The zabaleen and their supporters argue that if the people of Cairo could be taught to separate organic and inorganic waste before throwing out their household trash, the problem could be solved. The pigs could be raised in farms outside of the city and the organic waste could be carted out there daily.

But that does not appear to be under consideration.

“They don’t have a good understanding of what this means to the livelihood of the rubbish collectors,” said Syada Greiss, a member of Parliament and chairwoman of the Association for Protection of the Environment, a nongovernmental organization. “The government did not have a full grasp of the economics or social implications.”

Cairo is a sprawling city of about 18 million people. The associations representing the zabaleen say they collect 6,000 tons of trash a day, of which 60 percent is food waste. They say the private carters collect an additional 2,000 tons a day.

The system dates to the late 1940s, when peasant farmers moved to Cairo looking for work.
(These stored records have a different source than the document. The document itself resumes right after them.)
(* ===== verification/PagingTheorems.v ===== *)
(** * Virtual memory: theorems

    The correctness of paging.c's operations against the walk of the MMU, each
    with an instance on the machine that [pmm_init] and [paging_init] set up. *)
From S2P Require Import Prelude Effects PmmInterface PagingInterface Paging PageTable.
From S2P Require Import PagingProofs WalkProofs PagingInit PagingSpec Multiboot Pmm PmmInit.

Section theorems.
Context {FA : Type} `{HFA : FrameAlloc FA} `{!FrameAllocOk FA}.
Context (L : layout) (HL : layout_ok L).
Local Abbreviation kroot := (phys (pml4_new L)).
Implicit Types (st : pg_state FA).

(** C6: [paging_init] builds exactly the address space of [init_leaf]: 4 MiB of
    identity mapping, the 2 MiB window at HIGHER_HALF_BASE with the user bit
    set, and nothing else; it loads it into CR3 and establishes the invariant
    the other operations rely on. *)
Theorem paging_init_maps st :
  frames_apart L st ->
  exists st', paging_init L st = Done tt st' [] /\ kernel_inv L st' /\
    cr3 st' = kroot /\ frames st' = frames st /\
    forall va, walk (pmem st') kroot va = init_leaf va.
Proof. apply paging_init_aux. exact HL. Qed.

(** C1: [paging_map_page] neither faults nor diverges.  On success the MMU
    walk of the page is the entry [(pa & ~0xFFF) | flags], and no other page
    changes its translation (the scratch page apart); it fails with -1 only
    when the allocator ran out with fewer than three frames, and then changes
    no translation.  It relies on [room]: see
    [paging_map_page_lost_in_high_tables] for what happens without. *)
Theorem paging_map_page_correct st va pa flags :
  kernel_inv L st -> va_path va <> window_path -> room kroot st va ->
  exists r st', paging_map_page L va pa flags st = Done r st' [] /\
    kernel_inv L st' /\ cr3 st' = cr3 st /\ maps L va pa flags st st' r.
Proof.
  intros Hk Hw Hroom.
  destruct (map_page_spec L (layout_pt_hi L HL) (layout_pml4 L HL) st va pa flags Hk Hw Hroom)
    as (r & st' & ? & ? & ? & ? & _). eauto 10.
Qed.

(** A page that [paging_map_page] mapped is found by
    [paging_virt_to_phys]: every address of the page translates to the same
    offset in the frame, whatever the offset bits of the arguments. *)
Theorem paging_map_then_translate st va pa flags :
  kernel_inv L st -> page_base (cr3 st) = kroot ->
  va_path va <> window_path -> room kroot st va ->
  fits 64 pa -> 0 <= flags < 4096 -> present flags = true ->
  (3 <= size (fa_avail (frames st)))%nat ->
  exists st1, paging_map_page L va pa flags st = Done 0 st1 [] /\
    forall va', 0 <= va' -> same_page va va' ->
      exists st2, paging_virt_to_phys L va' st1 = Done (page_base pa + va' mod 4096) st2 [].
Proof.
  intros Hk Hcr3 Hw Hroom Hpa Hfl Hp Hsz.
  destruct (map_page_spec L (layout_pt_hi L HL) (layout_pml4 L HL) st va pa flags Hk Hw Hroom)
    as (r & st1 & Heq & Hk1 & Hc & [(-> & Hwalk & _)|(_ & Hlt & _)] & _); [|lia].
  exists st1. split; [done|]. intros va' Hva' Hsame. pose proof Hk1 as [Hi1 Hn1].
  destruct (virt_to_phys_ok L (layout_pt_hi L HL) st1 va') as (st2 & _ & Hv).
  - rewrite Hc, Hcr3. apply Hi1.
  - rewrite Hn1. by apply (pml4_direct L (layout_pml4 L HL)).
  - intros [Hbad _]. apply Hw. by destruct Hsame as [<- _].
  - exists st2. rewrite Hv, Hc, Hcr3, (same_page_walk _ _ _ _ Hsame), Hwalk.
    cbv zeta. rewrite present_lor, Hp, orb_true_r. unfold xlate.
    rewrite page_base_lor by (auto using page_base_aligned, page_base_fits).
    f_equal. change 0xFFF with (2 ^ 12 - 1). rewrite land_low by lia.
    pose proof (page_base_aligned pa).
    replace (page_base pa) with (page_base pa / 4096 * 2 ^ 12) by divlia.
    rewrite lor_page by divlia. done.
Qed.

(** C26: [paging_unmap_page] removes the translation of the page and of no
    other page, and leaves the frame allocator alone. *)
Theorem paging_unmap_page_correct st va :
  kernel_inv L st -> va_path va <> window_path ->
  exists st', paging_unmap_page L va st = Done tt st' [] /\ kernel_inv L st' /\
    frames st' = frames st /\
    walk (pmem st') kroot va = None /\
    forall va', ~ same_page va va' -> ~ on_scratch_page va' ->
      walk (pmem st') kroot va' = walk (pmem st) kroot va'.
Proof. by apply unmap_page_aux. Qed.



(** C28: [paging_create_user_space] returns 0 only when no frame is left;
    otherwise the new PML4 is a well-formed address space whose upper 512 GiB
    translate as the kernel's do and whose other pages are all unmapped, the
    kernel's own translations are unchanged, and exactly one frame is used. *)
Theorem paging_create_user_space_shares_kernel st :
  kernel_inv L st -> page_base (cr3 st) = kroot ->
  exists r st', paging_create_user_space L st = Done r st' [] /\ kernel_inv L st' /\
    (forall va, ~ on_scratch_page va -> walk (pmem st') kroot va = walk (pmem st) kroot va) /\
    if decide (r = 0) then fa_avail (frames st) = ∅
    else pg_inv L r st' /\
      (exists f, r = f * PMM_FRAME_SIZE /\ fa_avail (frames st') = fa_avail (frames st) ∖ {[f]}) /\
      forall va, ~ on_scratch_page va ->
        walk (pmem st') r va = if decide (pml4_idx va = 511) then walk (pmem st) kroot va else None.
Proof. by apply create_user_space_aux. Qed.
End theorems.

(** ** A machine *)

(** The static tables inside the kernel image, and 1.9 MiB of RAM. *)
Definition sample_layout : layout :=
  Layout (HIGHER_HALF_BASE + 0x108000) (HIGHER_HALF_BASE + 0x109000)
    (HIGHER_HALF_BASE + 0x10A000) (HIGHER_HALF_BASE + 0x10B000)
    (HIGHER_HALF_BASE + 0x10C000) (HIGHER_HALF_BASE + 0x10D000)
    (HIGHER_HALF_BASE + 0x10E000) (HIGHER_HALF_BASE + 0x10F000).

Definition low_entry (i : Z) : Multiboot2.mmap_entry := Multiboot2.MmapEntry 0 0x1F0000 1.
Definition low_pmm : pmm_state := pmm_fill sample_kernel_end 0x1F0000 low_entry 1 (pmm_boot ∅).
Definition low_machine : pg_state pmm_state := Pg ∅ 0 0 low_pmm.

Lemma sample_layout_ok : layout_ok sample_layout.
Proof.
  split; [decide_done|]. unfold tables, in_window, HIGHER_HALF_BASE.
  repeat constructor; simpl; unfold HIGHER_HALF_BASE; lia.
Qed.

Lemma low_entry_ok i : entry_ok (low_entry i).
Proof. unfold low_entry. by repeat split. Qed.

Lemma low_pmm_ok : pmm_wf low_pmm /\ forall f, f ∈ free_set low_pmm -> 0x110 < f < 0x1F0.
Proof.
  destruct (pmm_fill_correct_aux sample_kernel_end 0x1F0000 1 low_entry (pmm_boot ∅))
    as (Hwf & _ & _ & Hfree).
  1-4: done.
  1: apply low_entry_ok.
  1: decide_done.
  split; [exact Hwf|]. intros f. unfold low_pmm. rewrite Hfree. intros (H1 & H2 & _).
  assert (kernel_phys_end sample_kernel_end = 0x110000) as Hke by (vm_compute; done).
  assert (Z.min (0x1F0000 / PMM_FRAME_SIZE) MAX_FRAMES = 0x1F0) as Ht by (vm_compute; done).
  rewrite Hke, Ht in *. unfold PMM_FRAME_SIZE in *.
  change ((0x1F0 + 31) / 32 * 4) with 64 in H2. lia.
Qed.

#[local] Opaque low_pmm.

Lemma low_machine_apart : frames_apart sample_layout low_machine.
Proof.
  destruct low_pmm_ok as [Hwf Hlow]. split.
  - split; [exact Hwf|]. intros H0. pose proof (Hlow 0 H0). lia.
  - intros f Hf. pose proof (Hlow f Hf). split; [|lia]. intros Hbad.
    assert (Forall (fun t => t < 0x110000) (phys <$> tables sample_layout)) as Hlt by decide_done.
    rewrite Forall_forall in Hlt. specialize (Hlt _ Hbad). unfold PMM_FRAME_SIZE in Hlt. lia.
Qed.

(** The machine after [paging_init]. *)
Record booted (st : pg_state pmm_state) : Prop := {
  bo_inv : kernel_inv sample_layout st;
  bo_cr3 : cr3 st = 0x108000;
  bo_frames : frames st = low_pmm;
  bo_walk : forall va, walk (pmem st) 0x108000 va = init_leaf va;
  bo_pd : table_at (pmem st) 0x108000 [511; 510] = Some (phys (pd_hi sample_layout));
  bo_low : forall q t, valid_path q -> table_at (pmem st) 0x108000 q = Some t -> t < 0x1FF000;
  bo_small : no_huge_pages (pmem st) 0x108000;
}.

Lemma sample_root : phys (pml4_new sample_layout) = 0x108000.
Proof. vm_compute. done. Qed.

Lemma machine_boots : exists st, paging_init sample_layout low_machine = Done tt st [] /\ booted st.
Proof.
  destruct (paging_init_entries sample_layout sample_layout_ok low_machine) as (m & Heq & Hm).
  destruct (paging_init_aux sample_layout sample_layout_ok low_machine low_machine_apart)
    as (st & Heq' & Hk & Hc & Hf & Hw).
  rewrite Heq in Heq'. injection Heq' as <-. eexists. split; [exact Heq|].
  rewrite sample_root in *. split; [exact Hk|exact Hc|exact Hf|exact Hw| | |].
  3: { rewrite <-sample_root. exact (init_no_huge_pages sample_layout sample_layout_ok m Hm). }
  { rewrite <-sample_root. apply (init_table_at sample_layout sample_layout_ok m Hm [511; 510]).
    split; [|simpl; lia]. repeat constructor; unfold valid_idx; lia. }
  intros q t Hq Ht. simpl in Ht.
  rewrite <-sample_root, (init_table_at sample_layout sample_layout_ok m Hm q Hq) in Ht.
  apply init_table_in in Ht. pose proof (tables_phys sample_layout sample_layout_ok) as Hall.
  rewrite Forall_forall in Hall. by apply Hall in Ht as [_ [_ ?]].
Qed.

Lemma booted_room st va : booted st -> room 0x108000 st va.
Proof.
  intros [_ _ Hf _ _ Hlow _]. split.
  - intros p i r t Hva Ht _. apply (Hlow p); [|done].
    apply (valid_path_prefix p (i :: r)). rewrite <-Hva. auto.
  - intros _ f Hin. rewrite Hf in Hin. destruct low_pmm_ok as [_ Hl].
    pose proof (Hl f Hin). lia.
Qed.

Lemma booted_space st : booted st -> space sample_layout (pmem st) (page_base (cr3 st)).
Proof. intros [[Hi _] Hc _ _ _ _ _]. rewrite Hc. apply Hi. Qed.

Lemma booted_new_pml4 st : booted st -> new_pml4 st <> 0.
Proof. intros [[_ ->] _ _ _ _ _ _]. vm_compute. done. Qed.

Lemma low_pmm_size : (3 <= size (free_set low_pmm))%nat.
Proof. decide_done. Qed.

Lemma paging_init_maps_witness :
  exists st', paging_init sample_layout low_machine = Done tt st' [] /\
    walk (pmem st') 0x108000 0x400000 = None.
Proof.
  destruct (paging_init_maps sample_layout sample_layout_ok low_machine low_machine_apart)
    as (st' & Heq & _ & _ & _ & Hw).
  exists st'. split; [exact Heq|]. rewrite <-sample_root. rewrite Hw. vm_compute. reflexivity.
Defined.

(** User code at 1 GiB. *)
Definition sample_va : Z := 0x40000000.

Lemma paging_map_page_correct_witness :
  exists st r st', booted st /\
    paging_map_page sample_layout sample_va 0x180000 7 st = Done r st' [] /\
    maps sample_layout sample_va 0x180000 7 st st' r.
Proof.
  destruct machine_boots as (st & _ & Hb). pose proof (bo_inv _ Hb) as Hk.
  destruct (paging_map_page_correct sample_layout sample_layout_ok st sample_va 0x180000 7 Hk)
    as (r & st' & Heq & _ & _ & Hm).
  - vm_compute. discriminate.
  - rewrite sample_root. by apply booted_room.
  - exists st, r, st'. done.
Defined.

Lemma paging_map_then_translate_witness :
  exists st st1 st2, booted st /\
    paging_map_page sample_layout sample_va 0x180000 7 st = Done 0 st1 [] /\
    paging_virt_to_phys sample_layout (sample_va + 5) st1 = Done 0x180005 st2 [].
Proof.
  destruct machine_boots as (st & _ & Hb). pose proof (bo_inv _ Hb) as Hk.
  destruct (paging_map_then_translate sample_layout sample_layout_ok st sample_va 0x180000 7 Hk)
    as (st1 & Heq & Htr).
  - rewrite (bo_cr3 _ Hb). vm_compute. done.
  - vm_compute. discriminate.
  - rewrite sample_root. by apply booted_room.
  - split; lia.
  - lia.
  - done.
  - rewrite (bo_frames _ Hb). apply low_pmm_size.
  - destruct (Htr (sample_va + 5)) as (st2 & Heq2); [done|vm_compute; done|].
    exists st, st1, st2. done.
Defined.

Lemma paging_unmap_page_correct_witness :
  exists st st', booted st /\ paging_unmap_page sample_layout 0x5000 st = Done tt st' [] /\
    walk (pmem st') 0x108000 0x5000 = None.
Proof.
  destruct machine_boots as (st & _ & Hb). pose proof (bo_inv _ Hb) as Hk.
  destruct (paging_unmap_page_correct sample_layout sample_layout_ok st 0x5000 Hk)
    as (st' & Heq & _ & _ & Hw & _); [vm_compute; discriminate|].
  rewrite sample_root in Hw. exists st, st'. done.
Defined.



Lemma paging_create_user_space_shares_kernel_witness :
  exists st r st', booted st /\
    paging_create_user_space sample_layout st = Done r st' [] /\ kernel_inv sample_layout st'.
Proof.
  destruct machine_boots as (st & _ & Hb). pose proof (bo_inv _ Hb) as Hk.
  destruct (paging_create_user_space_shares_kernel sample_layout sample_layout_ok st Hk)
    as (r & st' & Heq & Hk' & _).
  - rewrite (bo_cr3 _ Hb). vm_compute. done.
  - exists st, r, st'. done.
Defined.

(** ** Without room *)

(** The same machine with RAM up to 4 MiB of which the first 2 MiB are in use:
    the next frames are beyond the window. *)
Definition high_pmm : pmm_state :=
  pmm_mark_region 0x100000 0x100000 true
    (pmm_fill sample_kernel_end 0x400000
       (fun _ => Multiboot2.MmapEntry 0 0x400000 1) 1 (pmm_boot ∅)).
They took over trash collection and became the zabaleen.

It is a family business. In each family, the oldest son gets to go to school. The other boys work, collecting trash while the women and the girls do the sorting.

Basem Masri works. He is a small 11-year-old, with swept-back black hair and very serious eyes. His work day begins at 7 p.m., when he joins his father collecting trash. He works until 3 or 4 a.m., then goes to sleep. At 10 a.m. his mother sends him to a special school for the children of garbage collectors. It is really more of a tutoring program.

“I want to be a doctor someday,” Basem said as he worked on his math skills with a teacher.

That seems like a long shot for Basem, and many others like him. Many here acknowledge that this is a system that is easy to criticize, from the pigs and the unsanitary living conditions to the sight of children hauling trash, their faces smeared and their clothing stained.

But it is how they eat and survive. And it is how they have remained independent of a government they do not trust. They would not object to having the system fixed. They just do not want it wrenched away.

“Maybe the government has noble goals,” said Mr. Gindy, whose nonprofit group runs the school that Basem attends. “But the way they address the problem is not good. The government always says this is the decision and you will follow.”

To Abraham Fahmi, a local Coptic priest, it comes down to a simple matter. “If you move the garbage, you will kill the entire neighborhood,” he said. “This is their lives.”


Samer al-Atrush contributed reporting.